Scarlet Johansson ha deciso di non interpretare più il ruolo del gangster Dante Gill, nato donna e che ha successivamente condotto una vita maschile, per via dell'insorgere del popolo trans di internet

Il caso è scoppiato dopo che una serie di critiche sono piovute sull'attrice Scarlett Johansson dopo che era stato annunciato il suo nome per il film Rub and Tug, in cui avrebbe interpretato un gangster nato donna. Perché quel ruolo non è stato affidato ad un trans? Ecco la questione sollevata dal web.

L'attrice Johansson non si è tenuta le critiche che attraverso i vari social le sono arrivate dalla comunità transgender e così aveva replicato dicendo che altri attori prima di lei avevano interpretato quel genere di ruolo, nonostante tutto però non sono stati presi di mira come lei.

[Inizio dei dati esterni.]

(* ===== verification/ClientConns.v ===== *)
(** The client side's connections: [Dial], [Wrap] and [Close] of [client/sdk/sdk.go], and
    the life of a [yp://] resolver ([Register], [Build], [run] and [Close] of
    [client/grpcresolver/resolver.go]): who closes the connection to the agent, and how
    long the addresses of a channel follow the watch.

    Connections are those of [Conns]; whether [grpc.NewClient] accepts a target with its
    options, and whether the watch opens, are parameters. *)

From Stdlib Require Import ZArith Lia.
From stdpp Require Import base gmap sets list strings relations.
From S2P Require Import Prelude GoStrings Model Protoconv SeedClient Proxy GrpcResolver Conns.

#[local] Open Scope Z_scope.

(** ** The SDK's client *)

(** A dial option: the insecure credentials, or one of the caller's. *)
Inductive DialOption := InsecureCredentials | UserOption (n : nat).

(** [sdk.Client]: its connection and whether it dialled it. *)
Record SdkClient := mkSdkClient { sk_conn : option nat; sk_owned : bool }.

Section Clients.
Context (new_error : string → list DialOption → option string) (close_error : nat → option string).

Definition sdk_Dial (target : string) (opts : list DialOption) (n : Conns) : (string + SdkClient) * Conns :=
  let target := if bool_decide (target = ""%string) then DefaultAgentAddress else target in
  let opts := if (length opts =? 0)%nat then [InsecureCredentials] else opts in
  match Conns.Dial (λ a, new_error a opts) target n with
  | (inl e, n) => (inl e, n)
  | (inr c, n) => (inr (mkSdkClient (Some c) true), n)
  end.

Definition sdk_Wrap (conn : option nat) : SdkClient := mkSdkClient conn false.

Definition sdk_Close (c : SdkClient) (n : Conns) : option string * Conns :=
  match sk_owned c, sk_conn c with
  | true, Some x => conn_Close close_error x n
  | _, _ => (None, n)
  end.

(** ** The resolver *)

Definition Scheme : string := "yp".

Inductive ResolverError := NoServiceName | DialAgentFailed (addr err : string) | WatchFailed (service err : string).

(** What a channel is told: the addresses, and round robin when the channel can parse it. *)
Record ChannelState := mkChannelState { ch_Addresses : list Address; ch_roundRobin : bool }.

(** A resolver: its client, whether it was closed, whether its goroutine runs, and the
    last state the channel was told. *)
Record ypResolver := mkResolver {
  yr_client : SdkClient; yr_closed : bool; yr_running : bool; yr_told : option ChannelState
}.

(** [builder.Build], with the options given to [Register]; [watch_error]: the watch of a
    service over a connection. *)
Definition builder_Build (dialOpts : list DialOption) (watch_error : nat → Query → option string) (host path : string) (n : Conns)
  : (ResolverError + ypResolver) * Conns :=
  match Build host path with
  | None => (inl NoServiceName, n)
  | Some (agentAddr, q) =>
      match sdk_Dial agentAddr dialOpts n with
      | (inl e, n) => (inl (DialAgentFailed agentAddr e), n)
      | (inr client, n) =>
          match (c ← sk_conn client; watch_error c q) with
          | Some e => (inl (WatchFailed (Query_Name q) e), (sdk_Close client n).2)
          | None => (inr (mkResolver client false true None), n)
          end
      end
  end.

(** [Close]: the watch is cancelled and the connection closed. *)
Definition resolver_Close (r : ypResolver) (n : Conns) : ypResolver * Conns :=
  (mkResolver (yr_client r) true (yr_running r) (yr_told r), (sdk_Close (yr_client r) n).2).

(** [run] while the resolver is there: a delivered set is told to the channel; the stream
    ends, because the resolver was closed or because the agent is gone, and with it the
    goroutine; the channel asks to resolve again. *)
Inductive resolver_step (parses : bool) : ypResolver → ypResolver → Prop :=
  | rv_update r entries : yr_running r = true →
      resolver_step parses r (mkResolver (yr_client r) (yr_closed r) true (Some (mkChannelState (toAddresses entries) parses)))
  | rv_stream_ends r : resolver_step parses r (mkResolver (yr_client r) (yr_closed r) false (yr_told r))
  | rv_ResolveNow r : resolver_step parses r r
  | rv_close r : resolver_step parses r (mkResolver (yr_client r) true (yr_running r) (yr_told r)).

(** ** Lemmas *)

Lemma sdk_Dial_spec target opts n :
  match sdk_Dial target opts n with
  | (inl _, n') => n' = n
  | (inr c, n') => c = mkSdkClient (Some (cs_next n)) true ∧ cs_open n' = {[ cs_next n ]} ∪ cs_open n ∧ cs_next n' = S (cs_next n)
  end.
Proof. unfold sdk_Dial, Conns.Dial. by destruct (new_error _ _). Qed.

Lemma fresh_closed n : conns_ok n → ({[ cs_next n ]} ∪ cs_open n) ∖ {[ cs_next n ]} = cs_open n.
Proof.
  intros Hok. apply set_eq. intros x. rewrite elem_of_difference, elem_of_union, elem_of_singleton. split; [tauto|].
  intros Hx. specialize (Hok x Hx). split; [by right|lia].
Qed.

(** ** Claims *)

(** A client closes what it dialled and nothing else: [Close] of a dialled client gives
    back the one connection [Dial] opened, with its error; of a wrapped one nothing.  A
    dial that fails opens nothing. *)
Theorem sdk_client_ownership (target : string) (opts : list DialOption) (n : Conns) :
  conns_ok n →
  (∀ conn, sdk_Close (sdk_Wrap conn) n = (None, n)) ∧
  match sdk_Dial target opts n with
  | (inl _, n') => n' = n
  | (inr c, n') => ∃ x, sk_conn c = Some x ∧ x ∉ cs_open n ∧ cs_open n' = {[ x ]} ∪ cs_open n ∧
      (sdk_Close c n').1 = close_error x ∧ cs_open (sdk_Close c n').2 = cs_open n
  end.
Proof.
  intros Hok. split; [done|]. pose proof (sdk_Dial_spec target opts n) as Hd.
  destruct (sdk_Dial target opts n) as [[e|c] n']; [done|]. destruct Hd as (-> & Ho & _).
  exists (cs_next n). split_and!; [done| |done|done|].
  - intros Hx. apply Hok in Hx. lia.
  - cbn. rewrite Ho. by apply fresh_closed.
Qed.

(** A resolver owns one connection: [Build] that fails, for whatever reason, leaves the
    connections as they were; one that succeeds has opened a single one, to the agent of
    the target or the default one, and [Close] closes it. *)
Theorem resolver_lifecycle (dialOpts : list DialOption) (watch_error : nat → Query → option string) (host path : string) (n : Conns) :
  conns_ok n →
  match builder_Build dialOpts watch_error host path n with
  | (inl e, n') => cs_open n' = cs_open n ∧ (TrimPrefix path "/" = ""%string ↔ e = NoServiceName)
  | (inr r, n') => TrimPrefix path "/" ≠ ""%string ∧ yr_running r = true ∧
      (∃ x, x ∉ cs_open n ∧ cs_open n' = {[ x ]} ∪ cs_open n) ∧ cs_open (resolver_Close r n').2 = cs_open n
  end.
Proof.
  intros Hok. unfold builder_Build, Build. case_bool_decide as Hp; [done|]. cbv zeta.
  pose proof (sdk_Dial_spec (if bool_decide (host = ""%string) then DefaultAgentAddress else host) dialOpts n) as Hd.
  destruct (sdk_Dial _ dialOpts n) as [[e|c] n']; [by subst n'|]. destruct Hd as (-> & Ho & _). cbn [sk_conn mbind option_bind].
  destruct (watch_error _ _) as [e|]; cbn.
  - rewrite Ho, fresh_closed by done. done.
  - rewrite Ho, fresh_closed by done. split_and!; [done|done| |done].
    exists (cs_next n). split; [|done]. intros Hx. apply Hok in Hx. lia.
Qed.

(** A resolver whose stream has ended is deaf for good: the goroutine does not watch again,
    and asking to resolve now is ignored, so the channel keeps the addresses it was told
    last however the instances change, although nobody has closed the resolver. *)
Theorem resolver_deaf_after_stream_end (parses : bool) (r r' : ypResolver) :
  yr_running r = false → rtc (resolver_step parses) r r' → yr_running r' = false ∧ yr_told r' = yr_told r.
Proof.
  intros Hr Hs. induction Hs as [|x y z Hst _ IH]; [done|].
  destruct Hst; cbn [yr_running yr_told] in *; [congruence|apply IH..]; done.
Qed.
End Clients.

(** Such a state is reached with the resolver open: the agent restarts. *)
Theorem resolver_deaf_reached (parses : bool) (c : SdkClient) (entries : list PbEntry) :
  ∃ r, rtc (resolver_step parses) (mkResolver c false true None) r ∧ yr_closed r = false ∧ yr_running r = false ∧
    yr_told r = Some (mkChannelState (toAddresses entries) parses).
Proof.
  eexists. split; [|split_and!]. { eapply rtc_l; [by apply (rv_update _ _ entries)|]. eapply rtc_once, rv_stream_ends. }
  all: reflexivity.
Qed.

Ricordando Jared Leto per il suo ruolo in Dallas Buyers Club, oppure ancora Felicity Huffman in Transamerica e passando per Jeffrey Tambor. Scarlett Johansson dopo aver replicato in questa maniera fa però dietrofont e si assume tutta la responsabilità di non aver avuto sensibilità nel trattare l'argomento, dunque si è tirata indietro anche in seguito alle lamentele su Twitter di Tracy Lisette che aveva scritto:"Voi potete continuare a interpretare noi, ma perché noi non voi? Non solo ci rubate la nostra storia, ma vi date pacche sulle spalle e vincete trofei scimmiottando quello che abbiamo vissuto". Quest'ultima rivendicava maggiore spazio per gli attori trans all'interno della realtà cinematografica e si è fatta portavoce di tutta la comunità, essendo essa stessa appartente al genere.

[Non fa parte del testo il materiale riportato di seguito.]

(* ===== verification/DnsServe.v ===== *)
(** A DNS exchange as a whole, [ServeDNS] of [internal/consuldns/handler.go] with its
    client ([clientIP]), its rate limit and the size of the answer ([udpSize]).

    Cutting a message to a size is the DNS library's: the class [DnsTruncation] has what
    it documents. *)

From Stdlib Require Import ZArith Lia.
From stdpp Require Import base gmap list strings.
From S2P Require Import Prelude GoStrings GoNet Model DNS RateLimit.

#[local] Open Scope Z_scope.

(** ** The exchange *)

(** [w.RemoteAddr()]: its text, and whether it is a [*net.TCPAddr]. *)
Record RemoteAddr := mkRemoteAddr { ra_tcp : bool; ra_text : string }.

(** A request: where it is from, its questions, and the size its EDNS record advertises. *)
Record DnsRequest := mkDnsRequest { dr_remote : RemoteAddr; dr_questions : list Question; dr_edns : option Z }.

Definition clientIP (w : RemoteAddr) : string :=
  match SplitHostPort (ra_text w) with Some (host, _) => host | None => ra_text w end.

(** [dns.MaxMsgSize] and [dns.MinMsgSize]. *)
Definition MaxMsgSize : Z := 65535.
Definition MinMsgSize : Z := 512.

Definition udpSize (r : DnsRequest) : Z :=
  if ra_tcp (dr_remote r) then MaxMsgSize
  else match dr_edns r with Some size => size | None => MinMsgSize end.

(** [Msg.Truncate] removes records from the end of each section until the message fits
    the size, which is taken to be at least [MinMsgSize]. *)
Class DnsTruncation := {
  msg_len : Msg → Z;
  Truncate : Z → Msg → Msg;
  Truncate_fits : ∀ size m, msg_len (Truncate size m) <= Z.max size MinMsgSize;
  Truncate_whole : ∀ size m, msg_len m <= Z.max size MinMsgSize → Truncate size m = m;
  Truncate_rcode : ∀ size m, msg_rcode (Truncate size m) = msg_rcode m;
  Truncate_prefix : ∀ size m, msg_answer (Truncate size m) `prefix_of` msg_answer m
}.

Section Serve.
Context `{DnsTruncation} `{MapRange} (parseIP : string → option IP) (shuffle : list ServiceEntry → list ServiceEntry) (c : DnsConfig).

(** [truncate]: the handler's [Truncate] setting. *)
Definition dns_serve (truncate : bool) (resolve : Query → option LookupResult) (now : Z) (r : DnsRequest) (l : Limiter) : Msg * Limiter :=
  let '(ok, l) := Allow now (clientIP (dr_remote r)) l in
  if negb ok then (ServeDNS parseIP shuffle c resolve false (dr_questions r), l)
  else
    let resp := ServeDNS parseIP shuffle c resolve true (dr_questions r) in
    (if truncate then Truncate (udpSize r) resp else resp, l).

(** A refused client gets REFUSED and nothing else.  For the others the answer to the
    question keeps its code and the front of its records; with truncation on it fits the
    transport, 65535 bytes over TCP and the size the client advertised (never below 512)
    over UDP, and is cut only when it would not. *)
Theorem dns_serve_correct (truncate : bool) (resolve : Query → option LookupResult) (now : Z) (r : DnsRequest) (l : Limiter) :
  let '(resp, l') := dns_serve truncate resolve now r l in
  let whole := ServeDNS parseIP shuffle c resolve true (dr_questions r) in
  let size := if ra_tcp (dr_remote r) then 65535 else Z.max (default 512 (dr_edns r)) 512 in
  l' = (Allow now (clientIP (dr_remote r)) l).2 ∧
  if (Allow now (clientIP (dr_remote r)) l).1
  then msg_rcode resp = msg_rcode whole ∧ msg_answer resp `prefix_of` msg_answer whole ∧
    (truncate = true → msg_len resp <= size) ∧ (truncate = false ∨ msg_len whole <= size → resp = whole)
  else resp = mkMsg RcodeRefused [] [] [].
Proof.
  unfold dns_serve. destruct (Allow _ _ _) as [[] l']; cbn [negb fst snd]; [|done].
  set (whole := ServeDNS _ _ _ _ _ _). set (size := if ra_tcp _ then 65535 else _). split; [done|].
  assert (Hs : Z.max (udpSize r) MinMsgSize = size).
  { unfold size, udpSize, MaxMsgSize, MinMsgSize. destruct (ra_tcp _); [done|]. by destruct (dr_edns r). }
  destruct truncate.
  - split_and!; [apply Truncate_rcode|apply Truncate_prefix|intros _; rewrite <-Hs; apply Truncate_fits|].
    intros [|Hle]; [done|]. apply Truncate_whole. by rewrite Hs.
  - by split_and!.
Qed.
End Serve.

(** The client of a request is its host whatever the port and the transport, so changing
    the source port does not get round the rate limit. *)
Theorem clientIP_ignores_port (tcp : bool) (host : string) (port : Z) :
  plain_host host → clientIP (mkRemoteAddr tcp (JoinHostPort host (FormatUint port))) = host.
Proof. intros Hh. unfold clientIP. cbn [ra_text]. by rewrite SplitHostPort_JoinHostPort by (done || apply FormatUint_plain). Qed.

La Johansson ha quindi fatto un passo indietro e dichiarato ad Out Magazine:"Alla luce delle questioni etiche sollevate relativamente al mio ruolo ho deciso di abbandonare il progetto. Stiamo facendo dei progressi, a livello culturale, nella comprensione delle persone transgender e io in prima persona ho imparato molto sulla comunità da quando ho scelto di accettare questo ruolo e ho capito che alcune mie dichiarazioni sono state poco sensibili".

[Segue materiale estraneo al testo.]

(** [catalogDeregisterInput], the body of catalog/deregister. *)
Definition catalogDeregisterInput_fields : Fields catalogDeregisterInput :=
  [field "Node" cdi_Node (λ v a, mkCatalogDeregisterInput v (cdi_ServiceID a)) d_string;
   field "ServiceID" cdi_ServiceID (λ v a, mkCatalogDeregisterInput (cdi_Node a) v) d_string].

Definition zero_catalogDeregisterInput : catalogDeregisterInput := mkCatalogDeregisterInput "" "".

Definition d_catalogDeregisterInput : Decoder catalogDeregisterInput := d_struct catalogDeregisterInput_fields.

(** [serviceDefFile], a file of definitions. *)
Definition serviceDefFile_fields : Fields serviceDefFile :=
  [field "service" sf_Service (λ v a, mkServiceDefFile v (sf_Services a)) (d_ptr zero_registerInput d_registerInput);
   field "services" sf_Services (λ v a, mkServiceDefFile (sf_Service a) v) (d_slice zero_registerInput d_registerInput)].

Definition zero_serviceDefFile : serviceDefFile := mkServiceDefFile None [].

Definition d_serviceDefFile : Decoder serviceDefFile := d_struct serviceDefFile_fields.

(** ** Answers *)

Definition weights_json (w : Weights) : json :=
  e_struct [always "Passing" (e_int (Passing w)); always "Warning" (e_int (Warning w))].

Definition map_member (name : string) (m : gmap string string) : list (string * json) :=
  omitempty (is_empty_map m) name (e_map JString m).

Definition id_member (id : string) : list (string * json) :=
  omitempty (bool_decide (id = ""%string)) "ID" (JString id).

Definition strings_json (l : list string) : json := e_slice JString l.

Definition catalogService_json (c : catalogService) : json :=
  e_struct
    [id_member (cs_ID c); always "Node" (JString (cs_Node c)); always "Address" (JString (cs_Address c));
     always "Datacenter" (JString (cs_Datacenter c)); map_member "NodeMeta" (cs_NodeMeta c);
     map_member "TaggedAddresses" (cs_TaggedAddresses c); always "ServiceID" (JString (cs_ServiceID c));
     always "ServiceName" (JString (cs_ServiceName c)); always "ServiceAddress" (JString (cs_ServiceAddress c));
     always "ServicePort" (e_int (cs_ServicePort c)); always "ServiceTags" (strings_json (cs_ServiceTags c));
     map_member "ServiceMeta" (cs_ServiceMeta c); always "ServiceWeights" (weights_json (cs_ServiceWeights c));
     always "CreateIndex" (e_int (cs_CreateIndex c)); always "ModifyIndex" (e_int (cs_ModifyIndex c))].

Definition cnode_json (n : cnode) : json :=
  e_struct
    [id_member (cn_ID n); always "Node" (JString (cn_Node n)); always "Address" (JString (cn_Address n));
     always "Datacenter" (JString (cn_Datacenter n)); map_member "Meta" (cn_Meta n);
     map_member "TaggedAddresses" (cn_TaggedAddresses n)].

Definition healthService_json (s : healthService_) : json :=
  e_struct
    [always "ID" (JString (hs_ID s)); always "Service" (JString (hs_Service s)); always "Tags" (strings_json (hs_Tags s));
     always "Address" (JString (hs_Address s)); map_member "Meta" (hs_Meta s); always "Port" (e_int (hs_Port s));
     always "Weights" (weights_json (hs_Weights s))].

Definition healthCheck_json (c : healthCheck) : json :=
  e_struct
    [always "Node" (JString (hc_Node c)); always "CheckID" (JString (hc_CheckID c)); always "Name" (JString (hc_Name c));
     always "Status" (JString (hc_Status c)); always "ServiceID" (JString (hc_ServiceID c));
     always "ServiceName" (JString (hc_ServiceName c))].

Definition healthServiceEntry_json (e : healthServiceEntry) : json :=
  e_struct
    [always "Node" (cnode_json (he_Node e)); always "Service" (healthService_json (he_Service e));
     always "Checks" (e_slice healthCheck_json (he_Checks e))].

Definition agentService_json (s : agentService) : json :=
  e_struct
    [always "ID" (JString (as_ID s)); always "Service" (JString (as_Service s)); always "Tags" (strings_json (as_Tags s));
     map_member "Meta" (as_Meta s); always "Port" (e_int (as_Port s)); always "Address" (JString (as_Address s));
     always "Weights" (weights_json (as_Weights s))].

Definition agentSelf_json (s : agentSelfInfo) : json :=
  e_struct
    [always "Config" (e_struct [always "Datacenter" (JString (sf_Datacenter s)); always "NodeName" (JString (sf_NodeName s));
                                always "Version" (JString (sf_Version s))]);
     always "Member" (e_struct [always "Name" (JString (sf_Name s)); always "Addr" (JString (sf_Addr s));
                                always "Port" (e_int (sf_Port s))])].

Definition member_json (m : clusterMember) : json :=
  e_struct [always "Name" (JString (cm_Name m)); always "Addr" (JString (cm_Addr m)); always "Status" (JString (cm_Status m))].

Definition state_number (s : HealthState) : Z :=
  match s with HealthUnspecified => 0 | HealthPassing => 1 | HealthWarning => 2 | HealthCritical => 3 end.

(** *** The dump, of the types of [internal/model], which have no tags

    [nil] says of a field whether its empty value is nil, and [time_text] is the text of an
    instant ([time.Time.MarshalJSON], RFC 3339). *)
Section Dump.
Context (nil : string → bool) (time_text : Z → string).

Definition plain_map (name : string) (m : gmap string string) : list (string * json) :=
  always name (or_nil (nil name) (is_empty_map m) (e_map JString m)).

Definition model_node_json (n : Node) : json :=
  e_struct
    [always "ID" (JString (Node_ID n)); always "Name" (JString (Node_Name n)); always "Address" (JString (Node_Address n));
     always "Datacenter" (JString (Node_Datacenter n)); plain_map "Meta" (Node_Meta n);
     plain_map "TaggedAddresses" (Node_TaggedAddresses n)].

Definition model_service_json (s : ServiceInstance) : json :=
  e_struct
    [always "ID" (JString (Svc_ID s)); always "Name" (JString (Svc_Name s)); always "Address" (JString (Svc_Address s));
     always "Port" (e_int (Svc_Port s)); always "Tags" (or_nil (nil "Tags") (is_empty (Svc_Tags s)) (strings_json (Svc_Tags s)));
     plain_map "Meta" (Svc_Meta s); always "Weights" (weights_json (Svc_Weights s)); always "TTL" (e_int (Svc_TTL s));
     always "LastSeen" (JString (time_text (Svc_LastSeen s))); always "Generation" (e_int (Svc_Generation s))].

Definition model_entry_json (e : ServiceEntry) : json :=
  e_struct
    [always "Node" (model_node_json (Entry_Node e)); always "Service" (model_service_json (Entry_Service e));
     always "Health" (e_int (state_number (Entry_Health e))); always "Maintenance" (JBool (Entry_Maintenance e));
     always "CreateIndex" (e_int (Entry_CreateIndex e)); always "ModifyIndex" (e_int (Entry_ModifyIndex e))].

(** The document of a body; [None] for the bodies that are plain text. *)
Definition body_json (b : Body) : option json :=
  match b with
  | NoBody | ErrorText _ | TextBody _ => None
  | CatalogBody l => Some (e_slice catalogService_json l)
  | HealthBody l => Some (e_slice healthServiceEntry_json l)
  | ServicesBody m => Some (e_map strings_json m)
  | NodesBody l => Some (e_slice cnode_json l)
  | ChecksBody l => Some (e_slice healthCheck_json l)
  | CheckMapBody m => Some (e_map healthCheck_json m)
  | AgentServicesBody m => Some (e_map agentService_json m)
  | StringsBody l => Some (strings_json l)
  | StatusBody s => Some (e_map JString {[ "AggregatedStatus"%string := s ]})
  | StringBody s => Some (JString s)
  | SelfBody s => Some (agentSelf_json s)
  | MembersBody l => Some (e_slice member_json l)
  | DumpBody m => Some (e_map (λ l, or_nil (nil "Entries") (is_empty l) (e_slice model_entry_json l)) m)
  end.

(** What is written: [http.Error] ends its message with a newline. *)
Definition body_text (b : Body) : string :=
  match b with
  | NoBody => ""
  | ErrorText s => s +:+ newline
  | TextBody s => s
  | _ => match body_json b with Some j => Encode j | None => "" end
  end.
End Dump.

(** ** Lemmas *)

(** A string that protobuf and JSON can carry, and the values made of them. *)
Definition utf8 (s : string) : Prop := utf8_valid s = true.

Definition utf8_map (m : gmap string string) : Prop := map_Forall (λ k v, utf8 k ∧ utf8 v) m.

Record utf8_node (n : Node) : Prop := {
  un_ID : utf8 (Node_ID n); un_Name : utf8 (Node_Name n); un_Address : utf8 (Node_Address n);
  un_Datacenter : utf8 (Node_Datacenter n); un_Meta : utf8_map (Node_Meta n);
  un_TaggedAddresses : utf8_map (Node_TaggedAddresses n)
}.

(** The integers within their types. *)
Record json_service (s : ServiceInstance) : Prop := {
  js_ID : utf8 (Svc_ID s); js_Name : utf8 (Svc_Name s); js_Address : utf8 (Svc_Address s);
  js_Tags : Forall utf8 (Svc_Tags s); js_Meta : utf8_map (Svc_Meta s);
  js_Port : 0 <= Svc_Port s < 2 ^ 16;
  js_Passing : 0 <= Passing (Svc_Weights s) < 2 ^ 32; js_Warning : 0 <= Warning (Svc_Weights s) < 2 ^ 32
}.

#[export] Instance utf8_dec s : Decision (utf8 s).
Proof. unfold utf8. apply _. Defined.

#[export] Instance utf8_map_dec m : Decision (utf8_map m).
Proof. unfold utf8_map. apply _. Defined.

#[export] Instance utf8_node_dec n : Decision (utf8_node n).
Proof.
  refine (cast_if (decide (utf8 (Node_ID n) ∧ utf8 (Node_Name n) ∧ utf8 (Node_Address n) ∧ utf8 (Node_Datacenter n) ∧
    utf8_map (Node_Meta n) ∧ utf8_map (Node_TaggedAddresses n)))); [by split; tauto|by intros []; tauto].
Defined.

#[export] Instance json_service_dec s : Decision (json_service s).
Proof.
  refine (cast_if (decide ((utf8 (Svc_ID s) ∧ utf8 (Svc_Name s) ∧ utf8 (Svc_Address s) ∧ Forall utf8 (Svc_Tags s) ∧
    utf8_map (Svc_Meta s)) ∧ (0 <= Svc_Port s < 2 ^ 16) ∧ (0 <= Passing (Svc_Weights s) < 2 ^ 32) ∧
    (0 <= Warning (Svc_Weights s) < 2 ^ 32)))); [by split; tauto|by intros []; tauto].
Defined.

Record json_entry (e : ServiceEntry) : Prop := {
  je_node : utf8_node (Entry_Node e); je_service : json_service (Entry_Service e)
}.

Lemma clean_string s : utf8 s → clean (JString s).
Proof. by constructor. Qed.

Lemma clean_strings l : Forall utf8 l → clean (strings_json l).
Proof. intros Hl. apply clean_slice. eapply Forall_impl; [exact Hl|]. apply clean_string. Qed.

Lemma clean_string_map m : utf8_map m → clean (e_map JString m).
Proof. intros Hm. apply clean_map. intros k v Hk. destruct (Hm k v Hk). split; [done|by apply clean_string]. Qed.

Lemma clean_always name j : utf8 name → clean j → Forall (λ m, utf8_valid m.1 = true ∧ clean m.2) (always name j).
Proof. intros. repeat constructor; done. Qed.

Lemma clean_omitempty b name j : utf8 name → clean j → Forall (λ m, utf8_valid m.1 = true ∧ clean m.2) (omitempty b name j).
Proof. intros. destruct b; [constructor|by apply clean_always]. Qed.

Create HintDb json.

#[export] Hint Resolve clean_string clean_strings clean_string_map : json.

Lemma clean_small z : 0 <= z < 2 ^ 32 → clean (e_int z).
Proof. intros. apply clean_int. lia. Qed.

(** The members of a struct, one by one. *)
Ltac clean_members :=
  apply clean_struct;
  repeat (apply Forall_cons; split;
    [first [apply clean_always | apply clean_omitempty]; [reflexivity|auto with json]|]);
  try apply Forall_nil_2.

Lemma OrDefault_small w : 0 <= Passing w < 2 ^ 32 → 0 <= Warning w < 2 ^ 32 →
  0 <= Passing (OrDefault w) < 2 ^ 32 ∧ 0 <= Warning (OrDefault w) < 2 ^ 32.
Proof. intros. unfold OrDefault. destruct (IsZero w); [simpl; lia|done]. Qed.

Lemma clean_weights w : 0 <= Passing w < 2 ^ 32 → 0 <= Warning w < 2 ^ 32 → clean (weights_json (OrDefault w)).
Proof.
  intros Hp Hw. destruct (OrDefault_small w Hp Hw). unfold weights_json. clean_members; by apply clean_small.
Qed.

Lemma utf8_DisplayName n : utf8_node n → utf8 (DisplayName n).
Proof. intros []. unfold DisplayName. by case_bool_decide. Qed.

Lemma utf8_Reachable e : json_entry e → utf8 (ReachableAddress e).
Proof. intros [[] []]. unfold ReachableAddress. by case_bool_decide. Qed.

Lemma clean_node n : utf8_node n → clean (cnode_json (toNode n)).
Proof.
  intros Hn. pose proof (utf8_DisplayName n Hn). destruct Hn. unfold cnode_json, id_member, map_member. by clean_members.
Qed.

Lemma clean_check c : utf8 (hc_Node c) → utf8 (hc_CheckID c) → utf8 (hc_Name c) → utf8 (hc_Status c) →
  utf8 (hc_ServiceID c) → utf8 (hc_ServiceName c) → clean (healthCheck_json c).
Proof. intros. unfold healthCheck_json. by clean_members. Qed.

Lemma clean_checks e : json_entry e → clean (e_slice healthCheck_json (synthChecks e)).
Proof.
  intros [Hn Hs]. pose proof (utf8_DisplayName _ Hn). destruct Hs. apply clean_slice. unfold synthChecks.
  assert (Hsvc : utf8 ("service:" +:+ Svc_ID (Entry_Service e))) by (by apply utf8_valid_app).
  assert (Hnm : utf8 ("Service '" +:+ Svc_Name (Entry_Service e) +:+ "' check")).
  { apply utf8_valid_app; [done|]. by apply utf8_valid_app. }
  assert (Hst : ∀ h, utf8 (healthStatus h)) by (by intros []).
  apply Forall_app. split.
  - rewrite !Forall_cons. split_and!; [| |done]; apply clean_check; try done; try apply Hst; by destruct (Entry_Health e).
  - destruct (Entry_Maintenance e); [|done]. rewrite Forall_cons. split; [|done].
    apply clean_check; try done; by apply utf8_valid_app.
Qed.

(** The answer of the health endpoint is read as it was written. *)
Lemma clean_health e : json_entry e → clean (healthServiceEntry_json (toHealth e)).
Proof.
  intros He. pose proof (utf8_Reachable e He). pose proof (clean_checks e He). pose proof He as [Hn Hs].
  pose proof (clean_node _ Hn). destruct Hs. unfold healthServiceEntry_json. clean_members.
  unfold healthService_json, map_member. clean_members; [apply clean_small; simpl; lia|by apply clean_weights].
Qed.

(** *** How deep the answers nest *)

Lemma foldr_max_le k l : 0 <= k → Forall (λ x, x <= k) l → foldr Z.max 0 l <= k.
Proof. induction 2; simpl in *; lia. Qed.

Lemma nesting_slice {A} k (enc : A → json) l : 0 <= k → (∀ x, nesting (enc x) <= k) → nesting (e_slice enc l) <= 1 + k.
Proof.
  intros Hk Hx. unfold e_slice. cbn [nesting]. apply Z.add_le_mono_l, foldr_max_le; [done|]. rewrite !List.Forall_map. by apply Forall_true.
Qed.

L'attrice, che nel 2016 è stata la più pagata in assoluto, avrebbe dovuto interpretare la parte di Dante "Tex" Gill che negli anni '70 terrorizzò Pittsburgh e che gestiva una rete di locali in cui avvenivano massaggi con un grossissimo giro di prostituzione. Il boss era nato donna ma negli anni aveva cambiato totalmente divenendo un uomo a tutti gli effetti, anche per brutalità ed efferatezza nel trattare gli affari

Commenti

frapito

Ven, 20/07/2018 - 13:40

Scarlett ha fatto bene a rifiutare, è troppo bella, e per quanto fosse "pesante" il trucco, il pubblico avrebbe sempre visto una splendida donna e non un trans artefatto. L'esito del film sarebbe stato molto incerto.

elpaso21

Ven, 20/07/2018 - 13:54

Metteteci un trans vero.

veromario

Ven, 20/07/2018 - 14:45

date la parte a luxuria.

SpellStone

Ven, 20/07/2018 - 15:42

La maggioranza non deve opprimere anzi deve essere benevola verso le minoranze... Ma non fino a limite per il quale sono le minoranze a dettar legge... Vorrei vedere se il produttore (xke' e' lui che paga) ha gli attributi per dare la parte ad un'altra donna etero...

SpellStone

Ven, 20/07/2018 - 15:46

PS se si fa un film su una nuotatrice, su una stilista, su una operaia, su una ereditiera..... si ribella il mondo se ad interpretarlo e' una attrice di professione?